Task goal -
Return, from the data that follows, each line that holds the word "exists".

Data for this exercise -
*** Begin section ***

(* ===== verification/ConfLex.v ===== *)
(** * The lexical grammar of the configuration files

    Spaces and comments, strings and numbers: what the language is, as
    inductive predicates, and that the scanners of ConfParse.v recognize
    it. *)

From stdpp Require Import gmap.
From Stdlib Require Import QArith Qabs.
From S2P Require Import Prelude NxtList Utf8 ConfValue Lvlhsh ConfHash ConfParse.
#[local] Open Scope Z_scope.

(** ** Spaces and comments *)

(** A text in which no comment ends. *)
Definition open_comment (l : list Z) : Prop :=
  forall i, l !! i = Some STAR -> l !! S i <> Some SLASH.

Inductive ws : list Z -> Prop :=
| ws_nil : ws []
| ws_space c t : is_space c = true -> ws t -> ws (c :: t)
| ws_line body t : LF ∉ body -> ws t -> ws ([SLASH; SLASH] ++ body ++ [LF] ++ t)
| ws_block body t : open_comment (body ++ [STAR]) -> ws t -> ws ([SLASH; STAR] ++ body ++ [STAR; SLASH] ++ t).

#[export] Hint Constructors ws : nxt.

(** A text that begins with neither a space nor a slash. *)
Definition no_space (l : list Z) : Prop :=
  match l with [] => True | c :: _ => is_space c = false /\ c <> SLASH end.

Lemma line_loop body t p start : LF ∉ body ->
  space_loop (body ++ [LF] ++ t) p start sw_single_comment
  = space_loop t (p + length body + 1) start sw_normal.
Proof.
  revert p. induction body as [|c body IH]; intros p Hb; cbn [app space_loop length].
  - rewrite Z.eqb_refl. f_equal. lia.
  - apply not_elem_of_cons in Hb as [Hc Hb]. rewrite (proj2 (Z.eqb_neq c LF)) by done.
    rewrite IH by done. f_equal. lia.
Qed.

Lemma line_open l p start : LF ∉ l -> space_loop l p start sw_single_comment = start.
Proof.
  revert p. induction l as [|c l IH]; intros p Hl; [done|]. cbn [space_loop].
  apply not_elem_of_cons in Hl as [Hc Hl]. rewrite (proj2 (Z.eqb_neq c LF)) by done. by apply IH.
Qed.

Lemma open_comment_tail c l : open_comment (c :: l) -> open_comment l.
Proof. intros H i Hi. apply (H (S i)). done. Qed.

(** The state in a comment: [star] tells that the last byte was an asterisk. *)
Definition in_block (star : bool) : space_state := if star then sw_after_asterisk else sw_multi_comment.

Lemma block_step star c l p start :
  space_loop (c :: l) p start (in_block star)
  = if star && (c =? SLASH) then space_loop l (S p) start sw_normal
    else space_loop l (S p) start (in_block (c =? STAR)).
Proof.
  destruct star; cbn [in_block space_loop andb].
  - destruct (c =? SLASH); [done|]. by destruct (c =? STAR).
  - by destruct (c =? STAR).
Qed.

Lemma block_loop body t : forall (star : bool) p start,
  open_comment ((if star then [STAR] else []) ++ body ++ [STAR]) ->
  space_loop (body ++ [STAR; SLASH] ++ t) p start (in_block star)
  = space_loop t (p + length body + 2) start sw_normal.
Proof.
  induction body as [|c body IH]; intros star p start Ho.
  - cbn [app]. rewrite block_step. cbn [Z.eqb andb]. rewrite andb_false_r, block_step. cbn. f_equal. lia.
  - cbn [app]. rewrite block_step.
    assert (Hs : star && (c =? SLASH) = false).
    { destruct star; [|done]. cbn [andb]. apply Z.eqb_neq. intros ->. by apply (Ho 0%nat). }
    rewrite Hs, IH; [cbn [length]; f_equal; lia|].
    assert (Ho' : open_comment (c :: body ++ [STAR])) by (destruct star; [by eapply open_comment_tail|done]).
    destruct (c =? STAR) eqn:E; zbool; [by subst|]. by eapply open_comment_tail.
Qed.

Lemma block_open l : forall (star : bool) p start,
  open_comment ((if star then [STAR] else []) ++ l) -> space_loop l p start (in_block star) = start.
Proof.
  induction l as [|c l IH]; intros star p start Ho; [by destruct star|]. rewrite block_step.
  assert (Hs : star && (c =? SLASH) = false).
  { destruct star; [|done]. cbn [andb]. apply Z.eqb_neq. intros ->. by apply (Ho 0%nat). }
  rewrite Hs, IH; [done|].
  assert (Ho' : open_comment (c :: l)) by (destruct star; [by eapply open_comment_tail|done]).
  destruct (c =? STAR) eqn:E; zbool; [by subst|]. by eapply open_comment_tail.
Qed.

Lemma slash_line l p start :
  space_loop ([SLASH; SLASH] ++ l) p start sw_normal = space_loop l (S (S p)) p sw_single_comment.
Proof. done. Qed.

Lemma slash_block l p start :
  space_loop ([SLASH; STAR] ++ l) p start sw_normal = space_loop l (S (S p)) p (in_block false).
Proof. done. Qed.

Lemma space_complete w r p start : ws w -> no_space r ->
  space_loop (w ++ r) p start sw_normal = (p + length w)%nat.
Proof.
  intros Hw Hr. revert p start. induction Hw as [|c t Hc Hw IH|body t Hb Hw IH|body t Hb Hw IH]; intros p start.
  - cbn [app length]. rewrite Nat.add_0_r. destruct r as [|c r]; [done|]. destruct Hr as [Hs Hn].
    cbn [space_loop]. by rewrite Hs, (proj2 (Z.eqb_neq c SLASH)) by done.
  - cbn [app space_loop length]. rewrite Hc, IH. lia.
  - rewrite <- !app_assoc, slash_line, line_loop, IH by done. rewrite !length_app. cbn [length]. lia.
  - rewrite <- !app_assoc, slash_block, block_loop, IH by done. rewrite !length_app. cbn [length]. lia.
Qed.

Lemma find_lf l : LF ∉ l \/ exists body t, l = body ++ [LF] ++ t /\ LF ∉ body.
Proof.
  destruct (decide (LF ∈ l)) as [Hin|]; [right|by left].
  apply list_elem_of_split_l in Hin as (body & t & -> & Hn). by exists body, t.
Qed.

*** End section ***

Exercise solution -
Lemma find_lf l : LF ∉ l \/ exists body t, l = body ++ [LF] ++ t /\ LF ∉ body.
  apply list_elem_of_split_l in Hin as (body & t & -> & Hn). by exists body, t.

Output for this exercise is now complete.